### Try it:
Only a number is expected here: the count of lines in the data that contain "zeta".

[Task inputs]

Definition set_isr (v : option routine) (s : alt_sgdma_dev) : alt_sgdma_dev :=
  mkSgDev (base s) (irq s) v (dsr s) (descriptor_base s) (callback s) (callback_context s)
    (chain_control s).

Definition set_dsr (v : option routine) (s : alt_sgdma_dev) : alt_sgdma_dev :=
  mkSgDev (base s) (irq s) (isr s) v (descriptor_base s) (callback s) (callback_context s)
    (chain_control s).

Definition set_descriptor_base (v : Z) (s : alt_sgdma_dev) : alt_sgdma_dev :=
  mkSgDev (base s) (irq s) (isr s) (dsr s) v (callback s) (callback_context s) (chain_control
    s).

Definition set_callback (v : option routine) (s : alt_sgdma_dev) : alt_sgdma_dev :=
  mkSgDev (base s) (irq s) (isr s) (dsr s) (descriptor_base s) v (callback_context s)
    (chain_control s).

Definition set_callback_context (v : Z) (s : alt_sgdma_dev) : alt_sgdma_dev :=
  mkSgDev (base s) (irq s) (isr s) (dsr s) (descriptor_base s) (callback s) v (chain_control
    s).

Definition set_chain_control (v : Z) (s : alt_sgdma_dev) : alt_sgdma_dev :=
  mkSgDev (base s) (irq s) (isr s) (dsr s) (descriptor_base s) (callback s) (callback_context
    s) v.

(** Calls of the kernel's interrupt services and of callbacks. *)
Inductive irq_op :=
| IntCreate (v : Z) (isr : routine) (dsr : option routine)
| IntAttach | IntAck (v : Z) | IntMask (v : Z) | IntUnmask (v : Z)
| CallBack (f : routine) (context : Z).

(** The error numbers of the C library. *)
Class Errno := { EBUSY : Z; EIO : Z; EINPROGRESS : Z }.

(** ** What the driver needs of its surroundings *)

Class HasDma (S : Type) := {
  dma_of : S -> dma;
  put_dma : dma -> S -> S;
  bus_cycle : M S unit;          (* the hardware acts before an access *)
  irq_call : irq_op -> M S unit;
}.

(** The memory address behind a pointer. *)
Definition phys (a : Z) : Z := a mod 2147483648.

Section Driver.
Context {S : Type} {has : HasDma S} {errno : Errno}.

(** ** Registers *)

Definition sg_regs_at (b : Z) : M S sgdma_regs := fun s =>
  match ctl (dma_of s) !! b with Some r => Ret (r, s) | None => UB end.

Definition sg_regs_put (b : Z) (r : sgdma_regs) : M S unit :=
  modify (fun s => put_dma (set_ctl (<[b := r]> (ctl (dma_of s))) (dma_of s)) s).

Definition sg_read (f : sgdma_regs -> Z) (b : Z) : M S Z :=
  bus_cycle;; r ← sg_regs_at b; mret (f r).

Definition IORD_STATUS : Z -> M S Z := sg_read sg_status.

Definition IORD_CONTROL : Z -> M S Z := sg_read sg_control.

(** Ones clear the status bits; BUSY is not a bit that software clears. *)
Definition clear_status (v : Z) (r : sgdma_regs) : sgdma_regs :=
  set_sg_status (Z.land (sg_status r)
    (Z.lnot (Z.land v (Z.lnot ALTERA_AVALON_SGDMA_STATUS_BUSY_MSK)))) r.

Definition IOWR_STATUS (b v : Z) : M S unit :=
  bus_cycle;; r ← sg_regs_at b; sg_regs_put b (clear_status v r).

Definition IOWR_CONTROL (b v : Z) : M S unit :=
  bus_cycle;; r ← sg_regs_at b; sg_regs_put b (set_sg_control (u32 v) r).

Definition IOWR_NEXT_DESC_POINTER (b v : Z) : M S unit :=
  bus_cycle;; r ← sg_regs_at b; sg_regs_put b (set_sg_next (u32 v) r).

(** ** Descriptors *)

Definition desc_at (a : Z) : M S alt_sgdma_descriptor := fun s =>
  match descs (dma_of s) !! phys a with Some d => Ret (d, s) | None => UB end.

(** A volatile load of a field. *)
Definition desc_load (f : alt_sgdma_descriptor -> Z) (a : Z) : M S Z :=
  bus_cycle;; d ← desc_at a; mret (f d).

(** A store: the address and the change of the descriptor there. *)
Definition store : Type := Z * (alt_sgdma_descriptor -> alt_sgdma_descriptor).

Definition desc_store (w : store) : M S unit :=
  d ← desc_at w.1;
  modify (fun s => put_dma (set_descs (<[phys w.1 := w.2 d]> (descs (dma_of s))) (dma_of s)) s).

Fixpoint desc_stores (l : list store) : M S unit :=
  match l with
  | [] => mret tt
  | w :: l' => desc_store w;; desc_stores l'
  end.

(** The control byte of a descriptor that is ready to run. *)
Definition ready_control (generate_eop read_fixed write_fixed_or_sop atlantic_channel : Z) : Z :=
  Z.lor (Z.lor (Z.lor (Z.lor
    ALTERA_AVALON_SGDMA_DESCRIPTOR_CONTROL_OWNED_BY_HW_MSK
    (if ctrue generate_eop then ALTERA_AVALON_SGDMA_DESCRIPTOR_CONTROL_GENERATE_EOP_MSK else 0))
    (if ctrue read_fixed then ALTERA_AVALON_SGDMA_DESCRIPTOR_CONTROL_READ_FIXED_ADDRESS_MSK else 0))
    (if ctrue write_fixed_or_sop
     then ALTERA_AVALON_SGDMA_DESCRIPTOR_CONTROL_WRITE_FIXED_ADDRESS_MSK else 0))
    (if ctrue atlantic_channel then Z.shiftl (Z.land atlantic_channel 15) 3 else 0).

(** The stores of [alt_avalon_sgdma_construct_descriptor], in order. *)
Definition construct_stores (desc next read_addr write_addr length_or_eop generate_eop read_fixed
    write_fixed_or_sop atlantic_channel : Z) : list store :=
  [(next, fun d => set_control (Z.land (control d)
      (Z.lnot ALTERA_AVALON_SGDMA_DESCRIPTOR_CONTROL_OWNED_BY_HW_MSK)) d);
   (desc, set_read_addr (u32 read_addr));
   (desc, set_write_addr (u32 write_addr));
   (desc, set_next (u32 next));
   (desc, set_read_addr_pad 0);
   (desc, set_write_addr_pad 0);
   (desc, set_next_pad 0);
   (desc, set_bytes_to_transfer (u16 length_or_eop));
   (desc, set_actual_bytes_transferred 0);
   (desc, set_status 0);
   (desc, set_read_burst 0);
   (desc, set_write_burst 0);
   (desc, set_control (u8 (ready_control generate_eop read_fixed write_fixed_or_sop
                             atlantic_channel)))].

Definition alt_avalon_sgdma_construct_descriptor (desc next read_addr write_addr length_or_eop
    generate_eop read_fixed write_fixed_or_sop atlantic_channel : Z) : M S unit :=
  desc_stores (construct_stores desc next read_addr write_addr length_or_eop generate_eop
                 read_fixed write_fixed_or_sop atlantic_channel).

Definition alt_avalon_sgdma_construct_mem_to_mem_desc (desc next read_addr write_addr length
    read_fixed write_fixed : Z) : M S unit :=
  alt_avalon_sgdma_construct_descriptor desc next read_addr write_addr length 0 read_fixed
    write_fixed 0.

Definition alt_avalon_sgdma_construct_stream_to_mem_desc (desc next write_addr length_or_eop
    write_fixed : Z) : M S unit :=
  alt_avalon_sgdma_construct_descriptor desc next 0 write_addr length_or_eop 0 0 write_fixed 0.

Definition alt_avalon_sgdma_construct_mem_to_stream_desc (desc next read_addr length read_fixed
    generate_sop generate_eop atlantic_channel : Z) : M S unit :=
  alt_avalon_sgdma_construct_descriptor desc next read_addr 0 length generate_eop read_fixed
    generate_sop atlantic_channel.

(** The errors of a descriptor take precedence. *)
Definition error_mask : Z :=
  foldr Z.lor 0
    [ALTERA_AVALON_SGDMA_DESCRIPTOR_STATUS_E_CRC_MSK;
     ALTERA_AVALON_SGDMA_DESCRIPTOR_STATUS_E_PARITY_MSK;
     ALTERA_AVALON_SGDMA_DESCRIPTOR_STATUS_E_OVERFLOW_MSK;
     ALTERA_AVALON_SGDMA_DESCRIPTOR_STATUS_E_SYNC_MSK;
     ALTERA_AVALON_SGDMA_DESCRIPTOR_STATUS_E_UEOP_MSK;
     ALTERA_AVALON_SGDMA_DESCRIPTOR_STATUS_E_MEOP_MSK;
     ALTERA_AVALON_SGDMA_DESCRIPTOR_STATUS_E_MSOP_MSK].

Definition alt_avalon_sgdma_check_descriptor_status (desc : Z) : M S Z :=
  st ← desc_load status desc;
  if ctrue (Z.land st error_mask) then mret (- EIO)
  else
    c ← desc_load control desc;
    if ctrue (Z.land c ALTERA_AVALON_SGDMA_DESCRIPTOR_CONTROL_OWNED_BY_HW_MSK)
    then mret (- EINPROGRESS)
    else mret 0.

Definition alt_avalon_sgdma_descpt_bytes_xfered (desc : Z) : M S Z :=
  d ← desc_at desc; mret (actual_bytes_transferred d).

(** ** Transfers *)

Definition busy (status : Z) : bool :=
  ctrue (Z.land status ALTERA_AVALON_SGDMA_STATUS_BUSY_MSK).

Definition alt_avalon_sgdma_do_async_transfer (dev : alt_sgdma_dev) (desc : Z) : M S Z :=
  st ← IORD_STATUS (base dev);
  if busy st then mret (- EBUSY)
  else
    IOWR_STATUS (base dev) 255;;
    IOWR_NEXT_DESC_POINTER (base dev) desc;;
    match isr dev with
    | Some _ =>
        control ← IORD_CONTROL (base dev);
        IOWR_CONTROL (base dev)
          (Z.lor control (Z.lor (chain_control dev)
             (Z.lor ALTERA_AVALON_SGDMA_CONTROL_RUN_MSK
                ALTERA_AVALON_SGDMA_CONTROL_STOP_DMA_ER_MSK)))
    | None =>
        control ← IORD_CONTROL (base dev);
        IOWR_CONTROL (base dev)
          (Z.land (Z.lor control (Z.lor ALTERA_AVALON_SGDMA_CONTROL_RUN_MSK
                                    ALTERA_AVALON_SGDMA_CONTROL_STOP_DMA_ER_MSK))
             (Z.lnot ALTERA_AVALON_SGDMA_CONTROL_IE_GLOBAL_MSK))
    end;;
    mret 0.

(** [while (status & BUSY);] *)
Fixpoint wait_idle (fuel : nat) (b : Z) : M S unit :=
  match fuel with
  | O => no_fuel
  | Datatypes.S k => st ← IORD_STATUS b; if busy st then wait_idle k b else mret tt
  end.

Definition alt_avalon_sgdma_do_sync_transfer (fuel : nat) (dev : alt_sgdma_dev) (desc : Z) : M S Z :=
  wait_idle fuel (base dev);;
  IOWR_STATUS (base dev) 255;;
  IOWR_NEXT_DESC_POINTER (base dev) desc;;
  control ← IORD_CONTROL (base dev);
  IOWR_CONTROL (base dev)
    (Z.lor (Z.lor ALTERA_AVALON_SGDMA_CONTROL_RUN_MSK
              ALTERA_AVALON_SGDMA_CONTROL_STOP_DMA_ER_MSK) control);;
  wait_idle fuel (base dev);;
  control ← IORD_CONTROL (base dev);
  IOWR_CONTROL (base dev) (Z.land control (Z.lnot ALTERA_AVALON_SGDMA_CONTROL_RUN_MSK));;
  status ← IORD_STATUS (base dev);
  IOWR_STATUS (base dev) 255;;
  mret (u8 status).

(** ** The rest of the interface *)

Definition alt_avalon_sgdma_register_callback (f : option routine) (control context : Z)
    (dev : alt_sgdma_dev) : alt_sgdma_dev :=
  set_chain_control control (set_callback_context context (set_callback f dev)).

Definition alt_avalon_sgdma_start (dev : alt_sgdma_dev) : M S unit :=
  control ← IORD_CONTROL (base dev);
  IOWR_CONTROL (base dev) (Z.lor control ALTERA_AVALON_SGDMA_CONTROL_RUN_MSK).

Definition alt_avalon_sgdma_stop (dev : alt_sgdma_dev) : M S unit :=
  control ← IORD_CONTROL (base dev);
  IOWR_CONTROL (base dev) (Z.land control (Z.lnot ALTERA_AVALON_SGDMA_CONTROL_RUN_MSK)).

Definition alt_avalon_sgdma_park (dev : alt_sgdma_dev) : M S unit :=
  control ← IORD_CONTROL (base dev);
  IOWR_CONTROL (base dev) (Z.lor control ALTERA_AVALON_SGDMA_CONTROL_PARK_MSK).

Definition alt_avalon_sgdma_status (dev : alt_sgdma_dev) : M S Z :=
  status ← IORD_STATUS (base dev);
  IOWR_STATUS (base dev) 255;;
  mret status.

Definition alt_avalon_sgdma_get_control (dev : alt_sgdma_dev) : M S Z := IORD_CONTROL (base dev).

Definition alt_avalon_sgdma_set_control (dev : alt_sgdma_dev) (val : Z) : M S unit :=
  IOWR_CONTROL (base dev) val.
(* ===== verification/SgdmaFacts.v ===== *)
(** * What the scatter-gather DMA driver guarantees

    The theorems hold in every state that has the controllers and descriptors
    ([DmaState]) and for every hardware that does what the controller's manual
    says of a controller that is not running ([DmaBus]): it does not start by
    itself and leaves its descriptor pointer alone. *)

From stdpp Require Import relations.
From S2P Require Import Prelude.
From S2P Require Import Sgdma.

(** ** Bits *)

(** A descriptor the controller may process. *)
Definition owned (d : alt_sgdma_descriptor) : bool := Z.testbit (control d) 7.

Definition running (r : sgdma_regs) : bool := Z.testbit (sg_control r) 5.

Lemma busy_testbit v : busy v = Z.testbit v 4.
Proof. unfold busy. by rewrite <- (ctrue_land_pow2 v 4). Qed.

Lemma owned_mask v :
  ctrue (Z.land v ALTERA_AVALON_SGDMA_DESCRIPTOR_CONTROL_OWNED_BY_HW_MSK) = Z.testbit v 7.
Proof. by rewrite <- (ctrue_land_pow2 v 7). Qed.

Lemma disown_bit v :
  Z.testbit (Z.land v (Z.lnot ALTERA_AVALON_SGDMA_DESCRIPTOR_CONTROL_OWNED_BY_HW_MSK)) 7 = false.
Proof. rewrite Z.land_spec. apply andb_false_r. Qed.

Lemma ready_control_owned a b c d : Z.testbit (u8 (ready_control a b c d)) 7 = true.
Proof. rewrite uwrap_testbit by lia. unfold ready_control. by rewrite !Z.lor_spec. Qed.

(** Clearing the status bits leaves BUSY as it is. *)
Lemma clear_status_busy v r : busy (sg_status (clear_status v r)) = busy (sg_status r).
Proof.
  rewrite !busy_testbit. unfold clear_status. cbn [set_sg_status sg_status].
  rewrite Z.land_spec, Z.lnot_spec, Z.land_spec, Z.lnot_spec by lia.
  change (Z.testbit ALTERA_AVALON_SGDMA_STATUS_BUSY_MSK 4) with true.
  by rewrite andb_false_r, andb_true_r.
Qed.

(** ** The interface *)

(** The laws of a component of the state. *)
Class DmaState (S : Type) {has : HasDma S} := {
  dma_of_put d (s : S) : dma_of (put_dma d s) = d;
  put_put d d' (s : S) : put_dma d (put_dma d' s) = put_dma d s;
  put_dma_of (s : S) : put_dma (dma_of s) s = s;
}.

(** What the hardware may do to a controller between two accesses. *)
Definition regs_rely (r r' : sgdma_regs) : Prop :=
  running r = false ->
  running r' = false /\ sg_next r' = sg_next r /\
  (busy (sg_status r) = false -> busy (sg_status r') = false).

Class DmaBus (S : Type) {has : HasDma S} := {
  bus_rely (s : S) b r : ctl (dma_of s) !! b = Some r ->
    wp bus_cycle (fun _ s' => exists r', ctl (dma_of s') !! b = Some r' /\ regs_rely r r') s;
}.

Lemma surjective_dma d : mkDma (ctl d) (descs d) = d.
Proof. by destruct d. Qed.

(** ** Descriptors *)

Section Descriptors.
Context {S : Type} {has : HasDma S} {dstate : DmaState S}.

(** The descriptors after a list of stores. *)
Fixpoint apply_stores (l : list store) (m : gmap Z alt_sgdma_descriptor) : gmap Z alt_sgdma_descriptor :=
  match l with
  | [] => m
  | w :: l' => apply_stores l' (alter w.2 (phys w.1) m)
  end.

Lemma wp_desc_store w (Q : unit -> S -> Prop) s :
  is_Some (descs (dma_of s) !! phys w.1) ->
  Q tt (put_dma (set_descs (alter w.2 (phys w.1) (descs (dma_of s))) (dma_of s)) s) ->
  wp (desc_store w) Q s.
Proof.
  intros [d Hd] HQ. unfold desc_store, desc_at. apply wp_bind. unfold wp at 1. rewrite Hd.
  apply wp_modify. enough (<[phys w.1 := w.2 d]> (descs (dma_of s)) =
    alter w.2 (phys w.1) (descs (dma_of s))) as -> by done.
  apply map_eq. intros i. destruct (decide (i = phys w.1)) as [->|Hi].
  - by rewrite lookup_insert_eq, lookup_alter_eq, Hd.
  - by rewrite lookup_insert_ne, lookup_alter_ne.
Qed.

Lemma wp_desc_stores l (Q : unit -> S -> Prop) s :
  Forall (fun w => is_Some (descs (dma_of s) !! phys w.1)) l ->
  Q tt (put_dma (set_descs (apply_stores l (descs (dma_of s))) (dma_of s)) s) ->
  wp (desc_stores l) Q s.
Proof.
  revert s. induction l as [|w l IH]; intros s Hl HQ.
  - apply wp_ret. cbn [apply_stores] in HQ. unfold set_descs in HQ.
    by rewrite surjective_dma, put_dma_of in HQ.
  - apply Forall_cons_1 in Hl as [Hw Hl]. cbn [desc_stores]. apply wp_bind, wp_desc_store; [done|].
    apply IH; rewrite dma_of_put.
    + eapply Forall_impl; [|exact Hl]. intros w' Hw'. cbn [set_descs descs]. by rewrite lookup_alter_is_Some.
    + by rewrite put_put.
Qed.

(** Stores at one address do not touch the others, and work as one change there. *)
Lemma apply_stores_other l m p :
  Forall (fun w => phys w.1 <> p) l -> apply_stores l m !! p = m !! p.
Proof.
  revert m. induction l as [|w l IH]; intros m Hl; [done|].
  apply Forall_cons_1 in Hl as [Hw Hl]. cbn [apply_stores]. rewrite IH by done.
  by apply lookup_alter_ne.
Qed.

Lemma apply_stores_at l m p d :
  Forall (fun w => phys w.1 = p) l -> m !! p = Some d ->
  apply_stores l m !! p = Some (fold_left (fun d w => w.2 d) l d).
Proof.
  revert m d. induction l as [|w l IH]; intros m d Hl Hm; [done|].
  apply Forall_cons_1 in Hl as [Hw Hl]. cbn [apply_stores fold_left]. apply IH; [done|].
  by rewrite Hw, lookup_alter_eq, Hm.
Qed.

(** The descriptor a construction leaves. *)
Definition constructed (next read_addr write_addr length_or_eop generate_eop read_fixed
    write_fixed_or_sop atlantic_channel : Z) : alt_sgdma_descriptor :=
  mkDesc (u32 read_addr) 0 (u32 write_addr) 0 (u32 next) 0 (u16 length_or_eop) 0 0 0 0
    (u8 (ready_control generate_eop read_fixed write_fixed_or_sop atlantic_channel)).

(** The stores to the descriptor itself: until the last one it is not owned. *)
Lemma own_stores desc next ra wa len eop rf wf ch k d :
  owned d = false ->
  let d' := fold_left (fun d w => w.2 d)
              (take k (drop 1 (construct_stores desc next ra wa len eop rf wf ch))) d in
  if decide (k < 12)%nat then owned d' = false else d' = constructed next ra wa len eop rf wf ch.
Proof.
  intros Hd. cbn zeta. destruct (decide (k < 12)%nat) as [Hk|Hk].
  - do 12 (destruct k as [|k]; [exact Hd|]). lia.
  - by do 12 (destruct k as [|k]; [exfalso; lia|]); rewrite take_ge by (cbn; lia).
Qed.

Lemma construct_stores_split desc next ra wa len eop rf wf ch k :
  take (Datatypes.S k) (construct_stores desc next ra wa len eop rf wf ch) =
  (next, fun d => set_control (Z.land (control d)
     (Z.lnot ALTERA_AVALON_SGDMA_DESCRIPTOR_CONTROL_OWNED_BY_HW_MSK)) d)
    :: take k (drop 1 (construct_stores desc next ra wa len eop rf wf ch)).
Proof. done. Qed.

(** At no point of the construction of a descriptor does the controller see
    it half made: after any number of the stores of
    [alt_avalon_sgdma_construct_descriptor], in the order of the source, the
    descriptor is not owned by the hardware, unless all of them are done, and then
    it holds exactly the arguments; from the first store on the next descriptor
    is not owned, so that the controller stops there; no other descriptor and no
    controller changes. *)
Theorem construct_hides_partial desc next ra wa len eop rf wf ch k (s : S) d dn :
  phys desc <> phys next ->
  descs (dma_of s) !! phys desc = Some d -> owned d = false ->
  descs (dma_of s) !! phys next = Some dn ->
  wp (desc_stores (take (Datatypes.S k) (construct_stores desc next ra wa len eop rf wf ch)))
    (fun _ s' =>
      (exists d', descs (dma_of s') !! phys desc = Some d' /\
        if decide (k < 12)%nat then owned d' = false
        else d' = constructed next ra wa len eop rf wf ch /\ owned d' = true) /\
      (exists dn', descs (dma_of s') !! phys next = Some dn' /\ owned dn' = false) /\
      (forall p, p <> phys desc -> p <> phys next ->
         descs (dma_of s') !! p = descs (dma_of s) !! p) /\
      ctl (dma_of s') = ctl (dma_of s)) s.
Proof.
  intros Hne Hd Hown Hn. rewrite construct_stores_split.
  pose proof (own_stores desc next ra wa len eop rf wf ch k d Hown) as Hk. cbn zeta in Hk.
  set (l := take k _) in *.
  assert (Forall (fun w : store => w.1 = desc) l) as Hl.
  { apply Forall_take. by repeat constructor. }
  apply wp_desc_stores.
  - constructor; [by exists dn|]. eapply Forall_impl; [|exact Hl]. cbn beta. intros w ->. by exists d.
  - rewrite dma_of_put. cbn [apply_stores set_descs descs ctl]. split; [|split; [|split; [|done]]].
    + eexists. split; [apply apply_stores_at|].
      * eapply Forall_impl; [|exact Hl]. cbn beta. by intros w ->.
      * cbn [fst]. rewrite lookup_alter_ne by done. exact Hd.
      * cbn beta. destruct (decide (k < 12)%nat); [done|]. rewrite Hk. split; [done|].
        apply ready_control_owned.
    + rewrite apply_stores_other by (eapply Forall_impl; [|exact Hl]; cbn beta; by intros w ->).
      cbn [fst]. rewrite lookup_alter_eq, Hn. eexists. split; [done|]. apply disown_bit.
    + intros p Hp Hp'. rewrite apply_stores_other by (eapply Forall_impl; [|exact Hl]; cbn beta; by intros w ->).
      by apply lookup_alter_ne.
Qed.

[/Task inputs]

### Answer to the problem:
2